(** Adding a blocked thread at the end of a queue, however it is done. *)
Lemma rep_wq_append s s' Q SL W X t q :
  rep s Q SL W (t :: X) -> t ∉ X ->
  (forall u, exists v, threads s' u = put_waiting_queue v (put_wait_queue_next (spliced (wait_next_of s) (W q) t [] u)
     (if u =? t then put_state THREAD_STATE_BLOCKED (threads s u) else threads s u))) ->
  g_sleep_queue s' = g_sleep_queue s -> g_run_queues s' = g_run_queues s -> g_idle_thread s' = g_idle_thread s ->
  g_current_thread s' = g_current_thread s -> (forall r, r <> q -> wqs s' r = wqs s r) ->
  wq_head (wqs s' q) = hd_or (W q ++ [t]) None -> (is_sync q = false -> wq_tail (wqs s' q) = Some t) ->
  rep s' Q SL (<[q := W q ++ [t]]> W) X.
Proof.
  intros R HX T Es Er Ei Ec Ew Eh Et. destruct (rep_flight_nowhere _ _ _ _ _ t R) as (Nq & Ns & Nw); [left|].
  assert (Tn : forall u, u <> t -> rq_core (threads s' u) = rq_core (threads s u) /\ sl_core (threads s' u) = sl_core (threads s u)).
  { intros u N. destruct (T u) as [v ->]. by rewrite (proj2 (Z.eqb_neq u t)). }
  assert (F : forall u, u <> t -> free_links (threads s u) -> free_links (threads s' u)).
  { intros u N. destruct (Tn u N) as [E _]. unfold rq_core, free_links in *. injection E as _ _ -> ->. auto. }
  constructor.
  - eapply rq_frame; [apply R|auto|]. intros p u Hu. destruct (rep_q _ _ _ R p u Hu) as (?&?&?). split; [|set_solver].
    apply Tn. intros ->. by apply (Nq p).
  - eapply sl_frame; [apply R|auto|]. intros u Hu. destruct (rep_sl_in _ _ _ R u Hu). split; [|set_solver]. apply Tn. by intros ->.
  - destruct (rep_wait _ _ _ _ _ R).
    assert (Tw : forall r u, r <> q -> u ∈ W r -> w_core (threads s' u) = w_core (threads s u)).
    { intros r u Nr Hu. destruct (T u) as [v ->]. rewrite (proj2 (Z.eqb_neq u t)) by (intros ->; by apply (Nw r)).
      unfold spliced, wait_next_of. rewrite (proj2 (Z.eqb_neq u t)) by (intros ->; by apply (Nw r)).
      rewrite bool_decide_eq_false_2; [auto|]. intros E%last_or_in. apply Nr. eauto. }
    constructor.
    + intros r. destruct (decide (r = q)) as [->|N]; [by rewrite fn_lookup_insert|]. rewrite fn_lookup_insert_ne, Ew by auto. auto.
    + intros r Hr. destruct (decide (r = q)) as [->|N]; [rewrite fn_lookup_insert, last_or_app; auto|].
      rewrite fn_lookup_insert_ne, Ew by auto. auto.
    + intros r. destruct (decide (r = q)) as [->|N].
      * rewrite fn_lookup_insert. eapply chain_splice; [|rewrite app_nil_r; auto|rewrite app_nil_r; auto|rewrite app_nil_r; auto].
        intros u. unfold wait_next_of at 1. by destruct (T u) as [v ->].
      * rewrite fn_lookup_insert_ne by auto. eapply seg_frame; [|auto]. intros u Hu. specialize (Tw r u N Hu).
        unfold w_core in Tw. unfold wait_next_of. congruence.
    + intros r u [[-> Hu]|[N Hu]]%in_insert_wq; destruct (T u) as [v ->].
      * destruct (Z.eqb_spec u t) as [->|Nu]; [auto|]. assert (Hu' : u ∈ W q) by set_solver. destruct (rep_w_in0 q u Hu'). set_solver.
      * rewrite (proj2 (Z.eqb_neq u t)) by (intros ->; by apply (Nw r)). destruct (rep_w_in0 r u Hu). set_solver.
    + intros r. destruct (decide (r = q)) as [->|N]; [rewrite fn_lookup_insert|by rewrite fn_lookup_insert_ne].
      apply list.NoDup_app. repeat split; [auto|set_solver|]. constructor; [set_solver|constructor].
    + intros r r' u [[-> Hu]|[N Hu]]%in_insert_wq [[-> Hu']|[N' Hu']]%in_insert_wq; auto; [| |eauto].
      * assert (u = t \/ u ∈ W q) as [->|] by set_solver; [by apply Nw in Hu'|eauto].
      * assert (u = t \/ u ∈ W q) as [->|] by set_solver; [by apply Nw in Hu|eauto].
  - intros u Hu. unfold in_place. rewrite Ei, Ec. destruct (decide (u = t)) as [->|N].
    + destruct (T t) as [v ->]. rewrite Z.eqb_refl. cbn. exists q. rewrite fn_lookup_insert. set_solver.
    + pose proof (rep_all _ _ _ _ _ R u ltac:(set_solver)) as A. unfold in_place in A. destruct (Tn u N) as [E _].
      unfold rq_core in E. injection E as -> -> _ _. specialize (F u N). destruct (t_state (threads s u)); auto; [naive_solver..|].
      destruct A as [r A]. exists r. destruct (decide (r = q)) as [->|Nr]; [rewrite fn_lookup_insert; set_solver|by rewrite fn_lookup_insert_ne].
  - intros u. destruct (T u) as [v ->]. destruct (u =? t); apply R.
Qed.
(** ** Queues of waiting threads *)
Lemma wq_end_last fuel s h l :
  chain (wait_next_of s) (h :: l) None -> (length l <= fuel)%nat -> last_or None (h :: l) = Some (wq_end fuel s h).
Proof.
  revert h l; induction fuel as [|fuel IH]; intros h l [En C] Hl; unfold wait_next_of in En; cbn [wq_end].
  - destruct l; [auto|cbn in Hl; lia].
  - rewrite En. destruct l as [|n l]; [auto|]. cbn [hd_or]. change (last_or None (n :: l) = Some (wq_end fuel s n)). apply IH; [auto|cbn in Hl; lia].
Qed.
Lemma rep_block s Q SL W X c q fuel :
  rep s Q SL W (c :: X) -> c ∉ X -> is_sync q = true -> (length (W q) <= fuel)%nat ->
  rep (block_on fuel q THREAD_STATE_BLOCKED c s) Q SL (<[q := W q ++ [c]]> W) X.
Proof.
  intros R HX Hq Hf. destruct (rep_flight_nowhere _ _ _ _ _ c R) as (Nq & Ns & Nw); [left|].
  unfold block_on, link_waiter. set (s1 := upd_th c _ s). change (wqs s1) with (wqs s). rewrite (rep_w_head _ _ _ R).
  assert (T1 : forall u, threads s1 u = if u =? c then put_waiting_queue (Some q) (put_state THREAD_STATE_BLOCKED (threads s u)) else threads s u) by reflexivity.
  assert (N1 : forall u, wait_next_of s1 u = wait_next_of s u) by (intros u; unfold wait_next_of; rewrite T1; by destruct (u =? c)).
  destruct (hd_or (W q) None) as [h|] eqn:EH.
  2: assert (EW : W q = []) by (by destruct (W q)).
  2: set (s2 := upd_wq q _ s1); eapply rep_wq_append with (s := s); eauto; try reflexivity.
  - assert (EL : last_or None (W q) = Some (wq_end fuel s1 h)).
    { destruct (W q) as [|h' l] eqn:EW; [done|]. injection EH as ->. apply wq_end_last; [|cbn in Hf; lia]. eapply seg_frame; [|pose proof (rep_w_chain _ _ _ R q) as C; rewrite EW in C; exact C].
      intros u _. apply N1. }
    set (e := wq_end fuel s1 h) in *. assert (Ne : e <> c) by (intros ->; apply (Nw q), last_or_in, EL).
    eapply rep_wq_append with (s := s); eauto; try reflexivity.
    + intros u. exists (if u =? c then Some q else t_waiting_queue (threads s u)). rewrite th_upd_wq. unfold spliced. rewrite EL.
      destruct (Z.eqb_spec u c) as [->|N]; [rewrite th_upd_eq, th_upd_ne, T1, Z.eqb_refl by auto; reflexivity|].
      rewrite th_upd_ne by auto. destruct (decide (e = u)) as [->|Ne'].
      * rewrite th_upd_eq, T1, (proj2 (Z.eqb_neq u c)), bool_decide_eq_true_2 by auto. by destruct (threads s u).
      * rewrite th_upd_ne by auto. rewrite T1, (proj2 (Z.eqb_neq u c)), bool_decide_eq_false_2 by (auto || congruence).
        unfold wait_next_of. by rewrite put_wait_next_id.
    + intros r N. cbn. by rewrite bool_decide_eq_false_2.
    + cbn. rewrite bool_decide_eq_true_2 by done. cbn. change (wq_head (wqs s q) = hd_or (W q ++ [c]) None).
      rewrite (rep_w_head _ _ _ R), hd_or_app, EH. by destruct (W q).
    + congruence.
  - intros u. exists (if u =? c then Some q else t_waiting_queue (threads s u)). rewrite th_upd_wq. unfold spliced. rewrite EW. cbn [last_or].
    destruct (Z.eqb_spec u c) as [->|N]; [rewrite th_upd_eq; unfold s2; rewrite th_upd_wq, T1, Z.eqb_refl; reflexivity|].
    rewrite th_upd_ne by auto. unfold s2. rewrite th_upd_wq, T1, (proj2 (Z.eqb_neq u c)) by auto. rewrite bool_decide_eq_false_2 by done.
    unfold wait_next_of. by rewrite put_wait_next_id.
  - intros r N. unfold s2. cbn. by rewrite !bool_decide_eq_false_2.
  - rewrite EW. cbn. rewrite bool_decide_eq_true_2 by done. cbn. unfold s2. done.
  - congruence.
Qed.
(** What waking may do to the woken thread besides making it ready. *)
Definition mild (f : thread -> thread) : Prop :=
  forall k, t_state (f k) = t_state k /\ t_priority (f k) = t_priority k /\ t_base_priority (f k) = t_base_priority k.
(** Waking the head, whatever is stored as the tail. *)
Definition wake_as (q : wq) (f : thread -> thread) (t : Z) (tail : option Z) (s : sched) : sched :=
  scheduler_enqueue t (upd_th t (fun k => put_state THREAD_STATE_READY (f (put_wait_queue_next None k)))
    (upd_wq q (mk_wq (t_wait_queue_next (threads s t)) tail) s)).
Lemma rep_wake_as s Q SL W q f t l tail :
  rep s Q SL W [] -> is_sync q = true -> mild f -> W q = t :: l ->
  let s' := wake_as q f t tail s in
  rep s' (abs_push (t_priority (threads s t)) t Q) SL (<[q := l]> W) [] /\ keeps s s' /\
  t_state (threads s' t) = THREAD_STATE_READY.
Proof.
  intros R Hq Hf EW. unfold wake_as.
  pose proof (rep_w_chain _ _ _ R q) as C. rewrite EW in C. destruct C as [En _]. unfold wait_next_of in En. rewrite En.
  destruct (rep_w_in _ _ _ R q t) as [Hs _]; [rewrite EW; left|].
  set (s1 := upd_wq q _ s). set (s2 := upd_th t _ s1).
  assert (E2 : threads s2 t = put_state THREAD_STATE_READY (f (put_wait_queue_next None (threads s t)))) by apply th_upd_eq.
  destruct (Hf (put_wait_queue_next None (threads s t))) as (_ & F2 & F3).
  assert (R2 : rep s2 Q SL (<[q := l]> W) [t]).
  { eapply rep_wq_pop with (s := s); eauto.
    - intros u N. unfold s2. by rewrite th_upd_ne.
    - rewrite E2. pose proof (rep_pri _ _ _ _ _ R t) as [P1 P2]. split; cbn; rewrite ?F2, ?F3; auto.
    - intros r N. cbn. by rewrite bool_decide_eq_false_2.
    - cbn. by rewrite bool_decide_eq_true_2.
    - congruence. }
  assert (S2 : t_state (threads s2 t) = THREAD_STATE_READY) by (by rewrite E2).
  pose proof (rep_enqueue s2 Q SL (<[q := l]> W) [] t R2 ltac:(set_solver) ltac:(by rewrite S2)) as R3.
  assert (P2 : t_priority (threads s2 t) = t_priority (threads s t)) by (rewrite E2; cbn; by rewrite F2). rewrite P2 in R3.
  split; [exact R3|]. split; [|by rewrite st_enqueue, Z.eqb_refl by (by rewrite S2)].
  trans s2; [|by apply keeps_enqueue]. trans s1; [apply keeps_wq|]. apply keeps_put. by left.
Qed.
Lemma rep_wake_head s Q SL W q f t l :
  rep s Q SL W [] -> is_sync q = true -> mild f -> W q = t :: l ->
  rep (wake_head q f s) (abs_push (t_priority (threads s t)) t Q) SL (<[q := l]> W) [] /\ keeps s (wake_head q f s) /\
  t_state (threads (wake_head q f s) t) = THREAD_STATE_READY.
Proof.
  intros R Hq Hf EW. unfold wake_head. rewrite (rep_w_head _ _ _ R), EW. cbn [hd_or]. by apply rep_wake_as.
Qed.
Lemma wake_head_empty s Q SL W X q f : rep s Q SL W X -> W q = [] -> wake_head q f s = s.
Proof. intros R E. unfold wake_head. by rewrite (rep_w_head _ _ _ R), E. Qed.
Lemma rep_tail s Q SL W X q v : rep s Q SL W X -> is_sync q = true -> rep (upd_wq q (mk_wq (wq_head (wqs s q)) v) s) Q SL W X.
Proof.
  intros R Hq. constructor; [| | | |apply R].
  - apply (rq_frame s _ _ X); [apply R|auto|]. intros p u Hu. split; [auto|by eapply rep_q_notX].
  - apply (sl_frame s _ _ X); [apply R|auto|]. intros u Hu. split; [auto|by eapply rep_sl_notX].
  - destruct (rep_wait _ _ _ _ _ R). constructor; auto.
    + intros r. cbn. case_bool_decide; subst; [apply R|auto].
    + intros r Hr. cbn. case_bool_decide; subst; [congruence|auto].
  - intros u Hu. apply (rep_all _ _ _ _ _ R u Hu).
Qed.
Lemma drain_spec fuel s Q SL W q f :
  rep s Q SL W [] -> is_sync q = true -> mild f ->
  let s' := drain fuel q f s in
  exists Q' W', rep s' Q' SL W' [] /\ W' q = drop fuel (W q) /\ (forall r, r <> q -> W' r = W r) /\ keeps s s' /\
    (forall u, u ∈ take fuel (W q) -> t_state (threads s' u) = THREAD_STATE_READY).
Proof.
  intros R Hq Hf. revert s Q W R. induction fuel as [|fuel IH]; intros s Q W R.
  { exists Q, W. cbn. split_and!; auto; [reflexivity|set_solver]. }
  cbn [drain]. rewrite (rep_w_head _ _ _ R q). destruct (W q) as [|t l] eqn:EW; cbn [hd_or].
  { exists Q, W. cbn. split_and!; auto; [reflexivity|set_solver]. }
  destruct (rep_wake_as s Q SL W q f t l (wq_tail (wqs s q)) R Hq Hf EW) as (R1 & K1 & T1). unfold wake_as in R1, K1, T1.
  match type of K1 with keeps s ?x => set (s1 := x) in * end.
  destruct (IH s1 _ _ R1) as (Q' & W' & R' & E' & O' & K' & T'). rewrite fn_lookup_insert in E', T'.
  exists Q', W'. split_and!; [exact R'|exact E'| |by trans s1|].
  - intros r N. rewrite O' by auto. by rewrite fn_lookup_insert_ne.
  - intros u Hu. cbn in Hu. apply list.elem_of_cons in Hu as [->|Hu]; [|by apply T'].
    rewrite (k_st _ _ K'); rewrite T1; [auto|]. by intros [?|?].
Qed.
Lemma wake_waiters_spec fuel s Q SL W q f :
  rep s Q SL W [] -> is_sync q = true -> mild f -> (length (W q) <= fuel)%nat ->
  let s' := wake_waiters fuel q f s in
  exists Q' W', rep s' Q' SL W' [] /\ W' q = [] /\ (forall r, r <> q -> W' r = W r) /\ keeps s s' /\
    (forall u, u ∈ W q -> t_state (threads s' u) = THREAD_STATE_READY).
Proof.
  intros R Hq Hf Hl. destruct (drain_spec fuel s Q SL W q f R Hq Hf) as (Q' & W' & R' & E' & O' & K' & T').
  rewrite drop_ge in E' by auto. rewrite take_ge in T' by auto. exists Q', W'. unfold wake_waiters.
  split_and!; [by apply rep_tail|auto|auto|trans (drain fuel q f s); [auto|apply keeps_wq]|auto].
Qed.
(* ===== verification/Ext2.v ===== *)
(** The ext2 file system driver (src/fs/ext2.c, src/fs/ext2.h).

    The structures on the disk (superblock, group descriptors, inodes,
    directory entries) are packed C structures, read and written by casting
    buffers; here they are the bytes themselves, and a field is a little-endian
    number at its offset.  The disk is a function from sector numbers to
    sectors; which sectors fail to be read or written and which requests the
    kernel heap refuses are inputs of the model.  Functions that return a
    pointer or [-1] return an option or a boolean here; the state they change
    is the context [ext2_fs_t], whose last field is the disk. *)
From S2P Require Import Prelude.

(** ** Buffers *)
(** [memcpy(dst + off, src, n)] where [src] is exactly the bytes copied. *)
Definition blit (dst : list Z) (off : Z) (src : list Z) : list Z :=
  take (Z.to_nat off) dst ++ src ++ drop (Z.to_nat off + length src) dst.
Definition put16 (b : list Z) (i v : Z) : list Z := blit b i (le16 v).
Definition put32 (b : list Z) (i v : Z) : list Z := blit b i (le32 v).
Definition zeros (n : Z) : list Z := replicate (Z.to_nat n) 0.

(** [strncmp] of the driver; the strings are read up to their NUL. *)
Fixpoint strncmp (n : nat) (s1 s2 : list Z) : Z :=
  match n with
  | O => 0
  | S n' =>
      let a := default 0 (head s1) in
      let b := default 0 (head s2) in
      if negb (a =? 0) && (a =? b) then strncmp n' (tail s1) (tail s2) else a - b
  end.

(** ** The disk *)
Record disk := mk_disk {
  sectors : Z -> list Z;
  rd_ok : Z -> bool;
  wr_ok : Z -> bool;
  mem_ok : Z -> bool
}.
(** The driver sends 28 bits of the sector number. *)
Definition lba28 (lba : Z) : Z := lba mod 2 ^ 28.
Fixpoint ata_read_sectors (count : nat) (lba : Z) (d : disk) : option (list Z) :=
  match count with
  | O => Some []
  | S count' =>
      if d.(rd_ok) (lba28 lba) then
        match ata_read_sectors count' (u32 (lba + 1)) d with
        | Some rest => Some (d.(sectors) (lba28 lba) ++ rest)
        | None => None
        end
      else None
  end.
Definition set_sector (lba : Z) (s : list Z) (d : disk) : disk :=
  mk_disk (fun l => if l =? lba then s else d.(sectors) l) d.(rd_ok) d.(wr_ok) d.(mem_ok).
Fixpoint ata_write_sectors (count : nat) (lba : Z) (buffer : list Z) (d : disk) : bool * disk :=
  match count with
  | O => (true, d)
  | S count' =>
      if d.(wr_ok) (lba28 lba)
      then ata_write_sectors count' (u32 (lba + 1)) (drop 512 buffer) (set_sector (lba28 lba) (take 512 buffer) d)
      else (false, d)
  end.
──────────
### Your task
The answer must consist of every line above that contains the word "number".

### Solution to this exercise
    number at its offset.  The disk is a function from sector numbers to
(** The driver sends 28 bits of the sector number. *)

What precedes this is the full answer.